Ka congrats: Ford Motor Co CEO Alan Mulally (right) presents the Ka with Ford of Europe CEO John Fleming.

Ford’s new Ka mini will be studied under Marin Burela’s watch at Ford Australia

3 Oct 2008

By BYRON MATHIOUDAKIS in PARIS

FORD Australia’s new president Marin Burela has revealed that the Ka light car could make a return to Australia.

Speaking to GoAuto this week on the sidelines of the Paris motor show, where the new-generation Ka made its world debut, Mr Burela said the all-new version of Ford’s sub-B segment light car has everything it takes to be a success in Australia.

“I love the vehicle,” he declared. “I think we’ve done a great job with it – just look at it. Its design is so stunning you can see it (on sale) in any market in the world.” However, with only a few days at the helm of Australia’s third-biggest car brand behind Toyota and Holden, Mr Burela would not confirm when a decision would be made on the Ka’s Australian future, or the estimated timeframe should the baby car get the go-ahead.

“I think Ka would fit nicely in the Australian landscape. I think it is a great city car, I think that the package is incredibly in tune with today’s needs and wants for its consumer group,” he said.

“Is it relevant to Australia? I think that any small vehicle in the industry is now relevant to Australia, as a result of the shift in the industry in Australia.

“But I don’t know (if it will arrive) – we will have to wait and see. I can’t really give you any more than that.” Mr Burela said he would still need to settle into his new job before wholly assessing the Ka’s chances of success in Australia. Nevertheless, the one-time Geelong engineer indicated that he was extremely keen.

“Would I like to see it (in Australia)?

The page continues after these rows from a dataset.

(* ===== verification/Bio.v ===== *)
(** kernel/bio.c: the buffer cache.

    The cache is what the code has: an array of buffers on a doubly linked
    circular list through [prev] and [next], in LRU order, with the list head
    as an extra node ([HEAD]).  The disk driver is an interface, [DiskDriver],
    with the contract bio.c relies on.

    Clients see less: [rep s U] says that the blocks in use are those of the map
    [U], each in one buffer with a reference count and contents, and that every
    other block has the contents the disk has.  Caching and LRU replacement do
    not show. *)

From S2P Require Import Prelude Types Memory Spinlock Sched Sleeplock.
Local Open Scope c_scope.

(** * The disk *)

Definition zero_block : list Z := replicate (Z.to_nat BSIZE) 0.
Definition dk_block (d : disk) (n : Z) : list Z := default zero_block (dk_blocks d !! n).
Definition dk_write (d : disk) (n : Z) (v : list Z) : disk :=
  mk_disk (<[n := v]> (dk_blocks d)) (dk_writes d ++ [(n, v)]).

(** The channels the file system sleeps on. *)
Definition fs_chan (ch : chan) : bool :=
  match ch with
  | CH_log | CH_disk_free | CH_buf _ | CH_buflock _ | CH_inodelock _ => true
  | _ => false
  end.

I would like to see every Ford product in Australia,” he said.

“But we will now have to go away and work out whether or not (the new Ka) really makes economic sense, and whether the market will really be there for us.

“To me everything is an opportunity, and I think that we need to treat it as such, and we will have to just wait and see.”

27 center imageLeft: New Bond girl Olga Kurylenko with the Ford Ka at the Paris motor show.

Mr Burela’s enthusiasm for the new Ka comes as no surprise since, as previously reported, he led the development of Ford’s global small-car product portfolio from 2004 until his posting to Australia this month.

This included the Ka as well as the new-generation Fiesta that is currently being rolled out across Europe.

Buoying Mr Burela’s confidence in the new Ka is the fact that the previous Spanish-built model has achieved the highest customer satisfaction rate of any Ford product in Europe, as well as the most loyal customer base.

More importantly, since being launched in late 1996 to massive critical acclaim, it has consistently brought new customers to the brand, including those who would never have thought about buying a Ford before.

“It’s an iconic product, from a base of 1.4 million people who have bought one, and it’s the most loyal group of customers that we have, and we couldn’t disappoint them,” Mr Burela said.

Yet the first Ka fared poorly in Australia. Launched in late 1999 with a high price tag, three-door only packaging, and – most fatally – no automatic gearbox availability, it had little appeal to consumers who – unlike today’s global new-car buyers, according to Ford CEO Alan Mulally – did not prioritise economy or downsizing.

VFACTS figures show that only 5693 units were sold up until the end of 2003, when Ford dropped the Ka in preparation for the WP Fiesta out of Germany.

However, the latest version is a complete departure from its predecessor, with an association that is likely to further push the Ka along in the eyes of its mostly young demographic.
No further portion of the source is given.